Первый раз за столько времени получил от тебя письмо. Как это меня обрадовало. Ведь ты понимаешь, сколько я перепортил бумаги на письма, чтобы найти тебя в вихре всех событий. И не смог. Ты меня нашел! Был я в Москве и у твоей матери адрес взял, да он, как видишь, не тот оказался. Но, слава богу, все в порядке. Лешка, дорогой, сколько воды утекло за это долгое время. Ты знаешь, наверное, начал я воевать под Сталинградом, когда немецкие войска стали прорываться к Дону. И вот начались бои, каких мир не видал и каких и я с тех пор не встречал. А много довелось мне пережить и увидеть. Большой путь мне пришлось проделать от степей Сталинграда до глухих болот и лесов Белоруссии. И хоть бы день отдыха. Много приходится летать. Был вот семь дней в Москве. В командировку летал... А после бои, да какие! Орел, Севск!.. И везде, где было трудно нашим наземникам, шли "пехотинцы воздуха" - штурмовики...
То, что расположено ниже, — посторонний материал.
(** X13: the handler of the header test, for every table of starting and
    additional headers, every sink whose header keys are canonical, and every
    visiting order.  Without [Flush] the sink's header set holds the starting
    headers only and the sink has received no call.  With [Flush] the sink
    receives one body write, of no bytes, and at that moment its header set
    holds under every key the same set of values as the buffer's set
    (starting and additional headers), its own values first; the handler's
    check passes exactly when that write returns no error. *)
Theorem header_handler_effect (starting additional : list (string * list string))
    (ks1 ks2 : list string) σ :
  let sinkloc := rw_Header (sink σ) in
  let h1 := add_all starting (load sinkloc σ) in
  let local := add_all additional h1 in
  is_Some (heap σ !! sinkloc) →
  http.canonical_keys (load sinkloc σ) →
  http.range_of h1 ks1 → http.range_of local ks2 →
  (let out := header_handler starting additional false ks1 ks2 σ in
   out.1 = true ∧ sink out.2 = sink σ ∧ wire out.2 = wire σ
   ∧ load sinkloc out.2 = h1)
  ∧ ∃ σr, sink σr = sink σ ∧ wire σr = wire σ
          ∧ effect.set_equal_per_key (load sinkloc σr) local
          ∧ (∀ k, http.Values h1 k `prefix_of` http.Values (load sinkloc σr) k)
          ∧ header_handler starting additional true ks1 ks2 σ
              = (is_nil (sink_Write [] σr).1.2, (sink_Write [] σr).2).
Proof.
  intros sinkloc h1 local Hs Hc H1 H2.
  destruct (header_setup_effect starting additional σ Hs)
    as (Ecl & Est & Ebo & Esi & Ewi & Elo & Ell).
  fold sinkloc h1 local in Elo, Ell.
  unfold header_handler.
  destruct (header_setup starting additional σ) as [rwb σ3]. cbn [fst snd] in *.
  split; [repeat split; assumption|].
  exists (flush_headers_in ks1 ks2 rwb σ3).
  split; [exact Esi|]. split; [exact Ewi|].
  assert (Eload : load sinkloc (flush_headers_in ks1 ks2 rwb σ3)
                  = reconcile.flush_headers ks1 ks2 local h1).
  { unfold sinkloc. rewrite <- Esi. rewrite flush_headers_in_load.
    rewrite Esi. fold sinkloc. rewrite Elo, Ell. reflexivity. }
  assert (Hc1 : http.canonical_keys h1) by (apply add_all_canonical, Hc).
  assert (Hcl : http.canonical_keys local) by (apply add_all_canonical, Hc1).
  destruct (flush_headers_extension ks1 ks2 local h1 H1 H2 Hc1 Hcl) as [Hse Hpre].
  { intros c vs Hv. apply add_all_extends. exact Hv. }
  rewrite Eload. split; [exact Hse|]. split; [exact Hpre|].
  assert (Efs : flush_status rwb (flush_headers_in ks1 ks2 rwb σ3)
                = flush_headers_in ks1 ks2 rwb σ3).
  { unfold flush_status. rewrite Est. reflexivity. }
  destruct (sink_Write [] (flush_headers_in ks1 ks2 rwb σ3)) as [[n [e|]] σ4] eqn:Ew.
  - rewrite (Flush_open_error ks1 ks2 rwb σ3 n e σ4); [reflexivity | exact Ecl |].
    rewrite Efs, Ebo. exact Ew.
  - rewrite (Flush_open_ok ks1 ks2 rwb σ3 n σ4); [reflexivity | exact Ecl |].
    rewrite Efs, Ebo. exact Ew.
Qed.

End handler_facts.

(** * A buffer over a buffer *)

Section stacked_buffers.

Implicit Types (outer : ResponseWriterBuffer) (σ : World ResponseWriterBuffer).

(** The inner buffer's status code after the outer buffer's status step. *)
Local Abbreviation inner_code outer σ :=
  (if Z.eqb (statusCode outer) 0 then statusCode (sink σ) else statusCode outer).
Вспомнил я только что один случай. Когда сбили меня (это было под Сталинградом), упал я в степи. Выскочил из самолета, он горит, патроны рвутся. Отбежал на несколько шагов и упал. Пришел в себя и, как сейчас, помню сухую траву кругом, а вверху на синем-синем небе бегут редкие белые облака. Кругом тихо, где-то голоса людей, которые меня искали. А по одной былинке ползет божья коровка, и нет ей до меня никакого дела. А лицо у меня все в крови, рука и нога перебиты, и так тяжело и тошно мне стало, а пошевелиться не могу. Хотел крикнуть, да какой-то хрип получился, вроде стона. Тут меня и подобрали. И долго я вспоминал это видение...
20 февраля 1944 г.
Москва, Шелепиха, Медведевой Люсе
Люсенька, дорогая!
Коротенько пишу, ты извини меня за это. Радость у меня сегодня-то какая! Вручили мне еще один орден - Александра Невского. Люсенька, как жаль, что не было тебя в этот момент со мной рядом. Люсенька, моя родная, как я люблю тебя! Целую и обнимаю, милая.
Твой Юрий
Это было последнее письмо с фронта. 21 февраля после выполнения боевого задания в неравном воздушном бою Юрий Николаевич Зыков погиб смертью храбрых.